== Segment start ==

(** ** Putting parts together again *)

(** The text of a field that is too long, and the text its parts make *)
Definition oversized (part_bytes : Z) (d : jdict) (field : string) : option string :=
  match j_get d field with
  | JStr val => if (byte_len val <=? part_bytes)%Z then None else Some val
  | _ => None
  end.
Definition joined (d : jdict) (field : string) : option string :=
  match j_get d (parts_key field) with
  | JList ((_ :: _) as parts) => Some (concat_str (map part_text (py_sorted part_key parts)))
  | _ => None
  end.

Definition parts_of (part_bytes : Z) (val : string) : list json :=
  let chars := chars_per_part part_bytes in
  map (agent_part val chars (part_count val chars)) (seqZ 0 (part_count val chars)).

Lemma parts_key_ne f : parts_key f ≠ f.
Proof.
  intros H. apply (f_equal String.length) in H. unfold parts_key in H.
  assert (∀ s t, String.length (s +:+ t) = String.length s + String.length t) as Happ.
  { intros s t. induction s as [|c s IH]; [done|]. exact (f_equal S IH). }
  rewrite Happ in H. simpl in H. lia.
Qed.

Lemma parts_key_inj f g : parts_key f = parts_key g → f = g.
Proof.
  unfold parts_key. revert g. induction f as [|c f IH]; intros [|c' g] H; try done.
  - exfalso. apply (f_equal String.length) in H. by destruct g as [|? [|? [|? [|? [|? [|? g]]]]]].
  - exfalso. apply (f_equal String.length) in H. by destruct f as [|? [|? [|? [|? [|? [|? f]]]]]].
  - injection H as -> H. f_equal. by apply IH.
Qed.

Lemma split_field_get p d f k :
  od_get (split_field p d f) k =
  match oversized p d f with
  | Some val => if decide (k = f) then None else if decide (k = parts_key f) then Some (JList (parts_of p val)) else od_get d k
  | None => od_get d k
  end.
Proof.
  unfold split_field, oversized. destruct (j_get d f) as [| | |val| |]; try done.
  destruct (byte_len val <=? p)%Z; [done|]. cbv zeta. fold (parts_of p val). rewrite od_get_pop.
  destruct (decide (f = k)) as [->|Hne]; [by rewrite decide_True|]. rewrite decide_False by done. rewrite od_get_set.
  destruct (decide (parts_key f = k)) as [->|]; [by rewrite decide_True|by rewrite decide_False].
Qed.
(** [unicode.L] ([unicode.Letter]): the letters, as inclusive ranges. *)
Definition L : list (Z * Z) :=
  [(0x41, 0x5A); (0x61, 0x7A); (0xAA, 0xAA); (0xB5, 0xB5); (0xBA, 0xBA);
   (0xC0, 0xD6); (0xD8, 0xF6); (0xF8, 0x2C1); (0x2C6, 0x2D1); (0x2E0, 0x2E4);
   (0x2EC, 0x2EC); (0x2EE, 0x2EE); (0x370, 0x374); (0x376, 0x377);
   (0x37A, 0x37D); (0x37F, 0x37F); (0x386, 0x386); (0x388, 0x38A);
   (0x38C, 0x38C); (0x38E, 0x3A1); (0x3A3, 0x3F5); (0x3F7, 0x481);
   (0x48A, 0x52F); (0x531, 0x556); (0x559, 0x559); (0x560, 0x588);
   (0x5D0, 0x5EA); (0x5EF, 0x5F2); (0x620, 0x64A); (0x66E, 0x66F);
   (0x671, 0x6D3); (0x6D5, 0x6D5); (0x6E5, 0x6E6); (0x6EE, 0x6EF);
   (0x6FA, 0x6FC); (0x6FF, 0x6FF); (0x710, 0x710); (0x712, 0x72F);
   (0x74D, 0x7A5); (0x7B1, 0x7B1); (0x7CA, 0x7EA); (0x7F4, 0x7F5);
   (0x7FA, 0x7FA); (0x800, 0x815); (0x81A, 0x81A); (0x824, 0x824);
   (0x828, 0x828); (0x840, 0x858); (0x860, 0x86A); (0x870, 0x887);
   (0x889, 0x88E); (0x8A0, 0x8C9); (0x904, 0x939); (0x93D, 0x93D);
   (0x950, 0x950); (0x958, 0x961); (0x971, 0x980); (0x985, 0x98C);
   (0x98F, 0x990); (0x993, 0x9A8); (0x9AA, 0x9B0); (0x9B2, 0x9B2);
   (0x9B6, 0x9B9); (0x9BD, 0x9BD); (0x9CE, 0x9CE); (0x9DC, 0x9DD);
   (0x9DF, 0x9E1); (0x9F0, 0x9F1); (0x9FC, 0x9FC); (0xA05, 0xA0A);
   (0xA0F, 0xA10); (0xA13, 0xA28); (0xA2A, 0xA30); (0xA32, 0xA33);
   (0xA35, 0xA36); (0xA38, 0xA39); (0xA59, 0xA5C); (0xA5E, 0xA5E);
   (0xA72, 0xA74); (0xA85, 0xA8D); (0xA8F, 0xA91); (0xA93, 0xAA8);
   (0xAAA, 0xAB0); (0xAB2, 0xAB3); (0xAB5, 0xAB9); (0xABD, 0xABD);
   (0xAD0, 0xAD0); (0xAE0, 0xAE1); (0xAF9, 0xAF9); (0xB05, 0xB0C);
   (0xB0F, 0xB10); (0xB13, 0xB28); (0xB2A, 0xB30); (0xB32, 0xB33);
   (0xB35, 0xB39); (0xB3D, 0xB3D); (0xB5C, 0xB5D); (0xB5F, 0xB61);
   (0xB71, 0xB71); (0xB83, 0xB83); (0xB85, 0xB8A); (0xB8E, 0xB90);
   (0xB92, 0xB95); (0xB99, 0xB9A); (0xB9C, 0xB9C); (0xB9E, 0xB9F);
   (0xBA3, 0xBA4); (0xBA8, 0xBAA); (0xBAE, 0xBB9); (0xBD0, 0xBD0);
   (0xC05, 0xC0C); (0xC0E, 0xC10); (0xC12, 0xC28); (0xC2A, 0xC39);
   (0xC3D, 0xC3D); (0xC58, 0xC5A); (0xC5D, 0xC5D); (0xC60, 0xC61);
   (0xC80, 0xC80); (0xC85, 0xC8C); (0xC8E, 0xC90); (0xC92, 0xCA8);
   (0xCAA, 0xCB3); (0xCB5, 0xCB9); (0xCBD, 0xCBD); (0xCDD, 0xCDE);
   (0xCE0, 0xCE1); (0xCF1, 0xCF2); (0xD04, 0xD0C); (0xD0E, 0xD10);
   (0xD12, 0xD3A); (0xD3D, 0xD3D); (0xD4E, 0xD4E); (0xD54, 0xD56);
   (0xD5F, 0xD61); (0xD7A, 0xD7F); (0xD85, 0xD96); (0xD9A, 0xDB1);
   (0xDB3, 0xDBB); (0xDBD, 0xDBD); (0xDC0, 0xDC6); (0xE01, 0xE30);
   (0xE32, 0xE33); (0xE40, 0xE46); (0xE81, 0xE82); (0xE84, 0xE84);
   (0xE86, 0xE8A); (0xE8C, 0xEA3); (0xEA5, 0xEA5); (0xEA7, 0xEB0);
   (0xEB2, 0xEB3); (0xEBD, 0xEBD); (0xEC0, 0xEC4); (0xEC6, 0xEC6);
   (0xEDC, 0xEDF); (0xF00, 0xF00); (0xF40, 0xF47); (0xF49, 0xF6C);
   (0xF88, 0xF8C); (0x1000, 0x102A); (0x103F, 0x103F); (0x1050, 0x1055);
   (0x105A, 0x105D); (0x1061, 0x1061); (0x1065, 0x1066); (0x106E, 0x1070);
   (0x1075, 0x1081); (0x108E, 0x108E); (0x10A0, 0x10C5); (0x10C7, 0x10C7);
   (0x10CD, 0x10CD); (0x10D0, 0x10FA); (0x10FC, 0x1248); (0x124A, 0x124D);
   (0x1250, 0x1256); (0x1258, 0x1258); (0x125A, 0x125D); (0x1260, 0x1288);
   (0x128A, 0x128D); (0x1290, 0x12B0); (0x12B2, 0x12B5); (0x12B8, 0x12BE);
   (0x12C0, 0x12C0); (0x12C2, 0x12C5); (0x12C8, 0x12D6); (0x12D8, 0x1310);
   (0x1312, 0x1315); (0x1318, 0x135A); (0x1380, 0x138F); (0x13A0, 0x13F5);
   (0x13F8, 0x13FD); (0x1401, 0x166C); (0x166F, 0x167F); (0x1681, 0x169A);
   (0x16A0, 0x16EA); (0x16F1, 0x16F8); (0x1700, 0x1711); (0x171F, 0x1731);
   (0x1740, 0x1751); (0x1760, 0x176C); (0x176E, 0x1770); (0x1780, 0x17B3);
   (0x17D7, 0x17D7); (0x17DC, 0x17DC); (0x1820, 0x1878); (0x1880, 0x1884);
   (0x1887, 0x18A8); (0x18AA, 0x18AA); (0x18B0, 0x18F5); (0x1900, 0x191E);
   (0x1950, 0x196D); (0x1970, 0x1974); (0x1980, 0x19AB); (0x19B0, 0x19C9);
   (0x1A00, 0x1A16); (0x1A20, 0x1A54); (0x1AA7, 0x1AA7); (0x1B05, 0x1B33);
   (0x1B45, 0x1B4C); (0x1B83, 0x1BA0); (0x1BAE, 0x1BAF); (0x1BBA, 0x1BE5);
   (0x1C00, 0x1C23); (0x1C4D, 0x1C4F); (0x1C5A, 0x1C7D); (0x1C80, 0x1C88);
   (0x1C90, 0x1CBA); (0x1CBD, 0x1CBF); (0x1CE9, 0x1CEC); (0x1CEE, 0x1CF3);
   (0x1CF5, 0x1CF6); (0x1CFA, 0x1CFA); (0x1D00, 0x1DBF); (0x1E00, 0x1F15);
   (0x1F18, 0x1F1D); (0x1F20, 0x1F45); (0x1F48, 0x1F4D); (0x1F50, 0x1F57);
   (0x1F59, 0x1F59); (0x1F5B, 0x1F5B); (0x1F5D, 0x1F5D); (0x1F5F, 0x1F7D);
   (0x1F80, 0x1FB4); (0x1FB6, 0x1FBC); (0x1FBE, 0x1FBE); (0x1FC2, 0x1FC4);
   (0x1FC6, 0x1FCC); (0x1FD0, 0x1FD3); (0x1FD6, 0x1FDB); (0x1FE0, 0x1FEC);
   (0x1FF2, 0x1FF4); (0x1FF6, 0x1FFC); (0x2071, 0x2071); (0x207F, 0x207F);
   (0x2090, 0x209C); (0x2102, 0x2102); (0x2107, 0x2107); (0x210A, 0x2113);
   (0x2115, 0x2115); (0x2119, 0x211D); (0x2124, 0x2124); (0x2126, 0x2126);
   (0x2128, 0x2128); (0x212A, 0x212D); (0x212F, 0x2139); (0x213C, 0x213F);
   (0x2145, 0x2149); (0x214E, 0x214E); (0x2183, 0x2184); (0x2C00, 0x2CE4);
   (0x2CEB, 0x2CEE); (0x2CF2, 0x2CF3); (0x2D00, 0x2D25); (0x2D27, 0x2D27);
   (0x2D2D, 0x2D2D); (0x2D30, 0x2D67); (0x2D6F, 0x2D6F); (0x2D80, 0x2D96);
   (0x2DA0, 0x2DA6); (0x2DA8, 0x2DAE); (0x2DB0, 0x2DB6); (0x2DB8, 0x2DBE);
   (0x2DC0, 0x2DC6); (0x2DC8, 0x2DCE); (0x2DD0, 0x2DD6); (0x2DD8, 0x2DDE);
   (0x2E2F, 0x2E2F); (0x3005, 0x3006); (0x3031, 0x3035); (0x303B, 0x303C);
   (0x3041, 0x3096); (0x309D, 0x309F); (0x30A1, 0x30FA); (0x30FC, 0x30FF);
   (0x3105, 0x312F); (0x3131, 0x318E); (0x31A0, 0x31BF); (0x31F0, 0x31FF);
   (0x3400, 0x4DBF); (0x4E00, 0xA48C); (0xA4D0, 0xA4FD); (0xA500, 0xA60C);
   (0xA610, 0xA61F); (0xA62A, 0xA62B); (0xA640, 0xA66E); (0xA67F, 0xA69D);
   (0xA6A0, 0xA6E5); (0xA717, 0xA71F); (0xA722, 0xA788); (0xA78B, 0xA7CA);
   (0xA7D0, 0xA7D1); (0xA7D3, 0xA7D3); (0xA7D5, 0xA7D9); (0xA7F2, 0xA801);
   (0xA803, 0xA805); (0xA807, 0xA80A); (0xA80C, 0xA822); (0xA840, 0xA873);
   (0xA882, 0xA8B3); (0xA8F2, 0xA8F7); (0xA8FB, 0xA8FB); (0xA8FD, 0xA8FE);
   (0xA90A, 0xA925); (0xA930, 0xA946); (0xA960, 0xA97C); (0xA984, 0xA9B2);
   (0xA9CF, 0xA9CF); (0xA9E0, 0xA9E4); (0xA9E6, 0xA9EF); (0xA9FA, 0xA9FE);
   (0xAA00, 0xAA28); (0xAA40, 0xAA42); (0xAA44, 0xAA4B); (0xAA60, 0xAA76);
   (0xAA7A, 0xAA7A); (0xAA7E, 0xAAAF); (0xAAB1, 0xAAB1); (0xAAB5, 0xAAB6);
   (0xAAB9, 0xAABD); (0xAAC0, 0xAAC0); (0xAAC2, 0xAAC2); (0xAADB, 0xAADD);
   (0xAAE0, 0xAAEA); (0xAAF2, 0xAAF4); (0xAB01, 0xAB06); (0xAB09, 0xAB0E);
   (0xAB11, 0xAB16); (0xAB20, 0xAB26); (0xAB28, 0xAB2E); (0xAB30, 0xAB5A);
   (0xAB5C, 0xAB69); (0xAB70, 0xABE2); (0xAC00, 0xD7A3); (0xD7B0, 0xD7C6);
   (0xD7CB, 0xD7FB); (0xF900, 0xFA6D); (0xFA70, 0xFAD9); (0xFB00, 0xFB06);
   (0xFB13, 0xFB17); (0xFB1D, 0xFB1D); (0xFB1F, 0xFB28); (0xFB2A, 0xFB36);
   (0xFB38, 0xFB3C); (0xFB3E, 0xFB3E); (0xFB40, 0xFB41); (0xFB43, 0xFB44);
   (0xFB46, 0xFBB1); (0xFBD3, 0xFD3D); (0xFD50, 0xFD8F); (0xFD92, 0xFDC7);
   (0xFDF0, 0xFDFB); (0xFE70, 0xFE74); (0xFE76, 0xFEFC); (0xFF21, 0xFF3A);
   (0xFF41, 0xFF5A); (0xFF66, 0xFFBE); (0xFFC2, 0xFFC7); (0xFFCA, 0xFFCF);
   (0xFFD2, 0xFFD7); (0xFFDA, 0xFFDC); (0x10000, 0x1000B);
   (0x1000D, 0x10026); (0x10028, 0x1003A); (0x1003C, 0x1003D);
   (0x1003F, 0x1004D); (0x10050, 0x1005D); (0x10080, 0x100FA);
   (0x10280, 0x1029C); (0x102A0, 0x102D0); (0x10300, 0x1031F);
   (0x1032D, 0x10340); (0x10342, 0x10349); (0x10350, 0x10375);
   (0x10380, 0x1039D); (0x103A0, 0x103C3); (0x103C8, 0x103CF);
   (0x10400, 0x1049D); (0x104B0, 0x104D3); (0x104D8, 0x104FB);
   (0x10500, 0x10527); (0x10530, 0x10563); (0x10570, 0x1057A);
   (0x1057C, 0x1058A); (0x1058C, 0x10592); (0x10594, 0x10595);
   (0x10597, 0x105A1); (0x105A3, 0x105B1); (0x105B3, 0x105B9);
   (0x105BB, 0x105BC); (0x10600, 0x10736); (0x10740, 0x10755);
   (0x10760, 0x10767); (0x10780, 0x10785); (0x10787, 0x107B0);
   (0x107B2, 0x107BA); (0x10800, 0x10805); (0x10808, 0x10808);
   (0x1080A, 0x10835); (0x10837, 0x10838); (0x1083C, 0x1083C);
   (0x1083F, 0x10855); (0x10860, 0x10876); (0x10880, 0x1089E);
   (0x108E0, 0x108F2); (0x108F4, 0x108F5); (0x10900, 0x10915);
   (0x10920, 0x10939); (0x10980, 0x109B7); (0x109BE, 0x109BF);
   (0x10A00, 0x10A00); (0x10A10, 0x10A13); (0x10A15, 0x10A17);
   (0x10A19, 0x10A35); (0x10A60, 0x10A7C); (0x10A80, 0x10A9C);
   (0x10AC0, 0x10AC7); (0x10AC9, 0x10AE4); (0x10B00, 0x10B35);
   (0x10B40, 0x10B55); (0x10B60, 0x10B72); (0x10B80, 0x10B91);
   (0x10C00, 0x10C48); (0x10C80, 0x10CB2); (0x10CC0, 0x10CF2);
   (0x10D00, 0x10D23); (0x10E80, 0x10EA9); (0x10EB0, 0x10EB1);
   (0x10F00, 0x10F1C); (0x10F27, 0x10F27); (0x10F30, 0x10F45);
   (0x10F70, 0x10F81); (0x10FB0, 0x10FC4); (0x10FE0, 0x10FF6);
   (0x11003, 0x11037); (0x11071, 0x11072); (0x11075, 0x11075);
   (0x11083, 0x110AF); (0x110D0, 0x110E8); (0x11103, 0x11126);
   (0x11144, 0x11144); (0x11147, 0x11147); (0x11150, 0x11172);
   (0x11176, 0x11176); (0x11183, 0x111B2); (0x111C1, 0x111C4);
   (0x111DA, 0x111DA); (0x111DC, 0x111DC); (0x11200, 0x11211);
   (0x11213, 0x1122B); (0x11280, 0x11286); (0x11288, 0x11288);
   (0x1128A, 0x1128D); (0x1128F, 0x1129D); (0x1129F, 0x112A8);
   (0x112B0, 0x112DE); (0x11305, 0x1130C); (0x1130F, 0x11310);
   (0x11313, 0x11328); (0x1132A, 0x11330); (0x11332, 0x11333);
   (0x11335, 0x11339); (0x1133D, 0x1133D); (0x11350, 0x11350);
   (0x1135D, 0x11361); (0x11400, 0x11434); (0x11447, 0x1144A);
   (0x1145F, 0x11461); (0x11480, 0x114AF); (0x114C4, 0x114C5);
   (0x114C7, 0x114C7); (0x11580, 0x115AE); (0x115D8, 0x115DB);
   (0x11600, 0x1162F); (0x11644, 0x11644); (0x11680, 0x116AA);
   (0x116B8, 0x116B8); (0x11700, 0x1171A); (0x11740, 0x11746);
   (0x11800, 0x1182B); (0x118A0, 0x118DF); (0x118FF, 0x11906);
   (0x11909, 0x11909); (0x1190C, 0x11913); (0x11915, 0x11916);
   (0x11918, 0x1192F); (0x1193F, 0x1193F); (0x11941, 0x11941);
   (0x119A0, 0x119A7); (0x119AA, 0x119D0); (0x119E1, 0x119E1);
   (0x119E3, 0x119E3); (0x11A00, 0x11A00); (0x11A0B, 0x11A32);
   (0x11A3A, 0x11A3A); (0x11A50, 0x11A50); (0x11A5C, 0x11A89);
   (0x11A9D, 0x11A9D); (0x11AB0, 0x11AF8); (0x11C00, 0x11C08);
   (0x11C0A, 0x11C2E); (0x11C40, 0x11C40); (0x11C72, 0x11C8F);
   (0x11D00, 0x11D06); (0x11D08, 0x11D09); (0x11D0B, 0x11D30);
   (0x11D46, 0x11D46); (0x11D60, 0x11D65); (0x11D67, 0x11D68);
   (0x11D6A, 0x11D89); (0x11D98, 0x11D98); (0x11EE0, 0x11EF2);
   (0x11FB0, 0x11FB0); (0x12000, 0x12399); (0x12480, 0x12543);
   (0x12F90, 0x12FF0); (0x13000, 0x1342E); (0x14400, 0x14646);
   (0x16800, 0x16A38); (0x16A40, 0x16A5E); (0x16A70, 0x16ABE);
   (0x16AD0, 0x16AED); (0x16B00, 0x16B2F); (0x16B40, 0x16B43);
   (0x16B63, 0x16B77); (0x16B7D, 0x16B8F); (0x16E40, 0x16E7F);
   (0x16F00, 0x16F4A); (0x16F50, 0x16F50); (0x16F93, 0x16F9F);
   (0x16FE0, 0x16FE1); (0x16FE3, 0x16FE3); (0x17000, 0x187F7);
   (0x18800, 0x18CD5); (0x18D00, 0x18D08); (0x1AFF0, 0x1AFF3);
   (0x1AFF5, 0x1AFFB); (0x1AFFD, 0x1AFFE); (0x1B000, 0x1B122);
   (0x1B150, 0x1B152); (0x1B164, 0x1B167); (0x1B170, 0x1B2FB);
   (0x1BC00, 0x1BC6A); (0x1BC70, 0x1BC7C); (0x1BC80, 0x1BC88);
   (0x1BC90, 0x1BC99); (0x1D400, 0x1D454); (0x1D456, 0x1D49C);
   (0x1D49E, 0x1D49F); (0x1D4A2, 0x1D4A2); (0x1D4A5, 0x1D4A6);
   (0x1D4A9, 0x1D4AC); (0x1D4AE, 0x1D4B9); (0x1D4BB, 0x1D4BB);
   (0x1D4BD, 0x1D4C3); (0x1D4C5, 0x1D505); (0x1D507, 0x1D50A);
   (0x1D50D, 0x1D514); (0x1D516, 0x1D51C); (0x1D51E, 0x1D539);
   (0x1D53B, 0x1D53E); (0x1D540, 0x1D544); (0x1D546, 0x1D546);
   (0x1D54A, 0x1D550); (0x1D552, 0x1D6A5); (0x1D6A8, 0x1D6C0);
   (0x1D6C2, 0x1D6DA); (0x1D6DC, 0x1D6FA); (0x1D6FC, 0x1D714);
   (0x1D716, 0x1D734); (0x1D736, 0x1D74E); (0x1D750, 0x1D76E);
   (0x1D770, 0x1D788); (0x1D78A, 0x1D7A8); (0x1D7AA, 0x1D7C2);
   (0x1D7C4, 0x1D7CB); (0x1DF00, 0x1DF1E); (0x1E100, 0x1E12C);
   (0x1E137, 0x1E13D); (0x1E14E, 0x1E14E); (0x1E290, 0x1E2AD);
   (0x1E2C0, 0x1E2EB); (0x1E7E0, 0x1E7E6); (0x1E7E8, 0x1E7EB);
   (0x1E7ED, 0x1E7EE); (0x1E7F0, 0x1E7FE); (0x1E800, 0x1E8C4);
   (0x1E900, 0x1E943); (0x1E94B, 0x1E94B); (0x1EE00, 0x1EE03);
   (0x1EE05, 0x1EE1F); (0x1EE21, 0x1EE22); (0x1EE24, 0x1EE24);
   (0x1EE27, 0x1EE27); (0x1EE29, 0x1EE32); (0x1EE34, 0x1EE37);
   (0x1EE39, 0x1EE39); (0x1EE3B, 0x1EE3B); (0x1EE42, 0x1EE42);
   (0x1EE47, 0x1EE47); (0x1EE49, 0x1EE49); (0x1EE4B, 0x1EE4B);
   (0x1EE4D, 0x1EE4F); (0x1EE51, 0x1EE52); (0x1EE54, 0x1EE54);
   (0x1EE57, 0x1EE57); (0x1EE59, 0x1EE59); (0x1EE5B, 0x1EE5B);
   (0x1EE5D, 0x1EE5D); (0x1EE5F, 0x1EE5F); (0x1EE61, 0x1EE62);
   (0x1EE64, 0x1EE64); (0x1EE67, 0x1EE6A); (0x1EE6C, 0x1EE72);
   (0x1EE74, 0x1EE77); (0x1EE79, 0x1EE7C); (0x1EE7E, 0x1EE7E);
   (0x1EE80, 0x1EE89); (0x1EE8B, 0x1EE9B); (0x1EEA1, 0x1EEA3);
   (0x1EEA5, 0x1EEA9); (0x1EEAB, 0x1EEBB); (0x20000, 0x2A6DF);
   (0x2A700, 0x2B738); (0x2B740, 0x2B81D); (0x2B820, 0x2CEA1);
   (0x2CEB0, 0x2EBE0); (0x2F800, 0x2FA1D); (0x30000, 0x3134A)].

== Segment end ==

**Exercise directions:**
What is the count of lines in the data above containing the string "Lemma"? Write the number and nothing else.

**Expected answer:**
3